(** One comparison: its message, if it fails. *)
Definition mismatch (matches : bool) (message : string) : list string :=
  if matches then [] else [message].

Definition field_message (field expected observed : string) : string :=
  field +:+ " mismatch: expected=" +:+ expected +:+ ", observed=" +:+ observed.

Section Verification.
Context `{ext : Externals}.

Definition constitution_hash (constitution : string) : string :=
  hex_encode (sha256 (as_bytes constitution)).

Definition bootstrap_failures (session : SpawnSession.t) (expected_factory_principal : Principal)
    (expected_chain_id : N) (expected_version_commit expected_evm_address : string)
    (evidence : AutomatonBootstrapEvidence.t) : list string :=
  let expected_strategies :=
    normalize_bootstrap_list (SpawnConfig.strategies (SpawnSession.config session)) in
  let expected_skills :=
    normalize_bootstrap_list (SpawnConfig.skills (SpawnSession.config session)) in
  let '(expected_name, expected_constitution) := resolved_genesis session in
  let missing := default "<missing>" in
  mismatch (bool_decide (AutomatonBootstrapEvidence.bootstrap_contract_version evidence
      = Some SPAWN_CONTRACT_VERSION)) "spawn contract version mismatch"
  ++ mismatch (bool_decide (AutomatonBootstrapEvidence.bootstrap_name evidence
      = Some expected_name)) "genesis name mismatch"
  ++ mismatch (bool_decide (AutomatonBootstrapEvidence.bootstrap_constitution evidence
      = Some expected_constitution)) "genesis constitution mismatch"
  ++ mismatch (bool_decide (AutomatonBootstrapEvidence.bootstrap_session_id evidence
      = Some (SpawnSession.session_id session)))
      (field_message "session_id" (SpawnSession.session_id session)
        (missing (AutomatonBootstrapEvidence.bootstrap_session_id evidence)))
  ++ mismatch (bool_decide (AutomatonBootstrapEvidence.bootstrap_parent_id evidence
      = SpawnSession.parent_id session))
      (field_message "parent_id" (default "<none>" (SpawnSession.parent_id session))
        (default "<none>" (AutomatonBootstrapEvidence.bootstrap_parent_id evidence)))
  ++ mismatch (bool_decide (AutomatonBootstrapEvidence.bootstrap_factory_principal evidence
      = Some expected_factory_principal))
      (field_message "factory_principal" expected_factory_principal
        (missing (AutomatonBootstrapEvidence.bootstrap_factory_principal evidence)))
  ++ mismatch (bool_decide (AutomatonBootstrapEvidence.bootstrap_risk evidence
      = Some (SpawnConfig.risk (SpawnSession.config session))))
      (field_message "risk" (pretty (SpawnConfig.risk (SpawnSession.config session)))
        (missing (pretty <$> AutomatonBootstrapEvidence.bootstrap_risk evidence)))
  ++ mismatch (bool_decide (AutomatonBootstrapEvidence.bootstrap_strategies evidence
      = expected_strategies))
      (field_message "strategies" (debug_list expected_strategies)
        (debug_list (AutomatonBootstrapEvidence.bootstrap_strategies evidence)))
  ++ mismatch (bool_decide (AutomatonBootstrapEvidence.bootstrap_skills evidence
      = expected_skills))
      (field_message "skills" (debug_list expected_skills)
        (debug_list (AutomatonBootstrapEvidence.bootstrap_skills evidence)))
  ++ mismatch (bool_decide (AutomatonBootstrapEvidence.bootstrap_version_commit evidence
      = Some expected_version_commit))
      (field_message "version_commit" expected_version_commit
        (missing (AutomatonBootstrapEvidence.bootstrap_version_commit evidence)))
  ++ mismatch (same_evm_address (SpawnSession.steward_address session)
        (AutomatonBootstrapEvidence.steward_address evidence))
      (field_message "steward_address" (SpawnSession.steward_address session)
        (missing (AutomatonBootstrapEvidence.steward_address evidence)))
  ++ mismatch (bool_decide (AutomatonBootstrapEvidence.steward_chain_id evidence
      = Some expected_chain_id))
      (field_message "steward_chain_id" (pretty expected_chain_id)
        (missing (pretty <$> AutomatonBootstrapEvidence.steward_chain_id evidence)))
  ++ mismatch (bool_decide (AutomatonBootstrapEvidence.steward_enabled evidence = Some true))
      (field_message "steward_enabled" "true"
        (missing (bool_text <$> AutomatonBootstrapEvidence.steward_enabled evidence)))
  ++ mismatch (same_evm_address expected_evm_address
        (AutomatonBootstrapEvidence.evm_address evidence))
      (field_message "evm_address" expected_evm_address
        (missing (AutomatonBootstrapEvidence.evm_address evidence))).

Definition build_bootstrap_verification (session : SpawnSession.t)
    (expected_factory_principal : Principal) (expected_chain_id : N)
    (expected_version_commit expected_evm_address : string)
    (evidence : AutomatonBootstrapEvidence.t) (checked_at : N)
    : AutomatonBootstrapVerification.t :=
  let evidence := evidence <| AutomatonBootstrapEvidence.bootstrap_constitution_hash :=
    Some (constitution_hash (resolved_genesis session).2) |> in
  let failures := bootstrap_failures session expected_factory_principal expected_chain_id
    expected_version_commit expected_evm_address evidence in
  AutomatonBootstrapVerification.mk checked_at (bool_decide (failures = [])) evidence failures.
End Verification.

--------

*WHAT THIS TASK INVOLVES*. Report, with no additional words, how many lines in the records above contain the word "observed".

*EXERCISE SOLUTION*. 2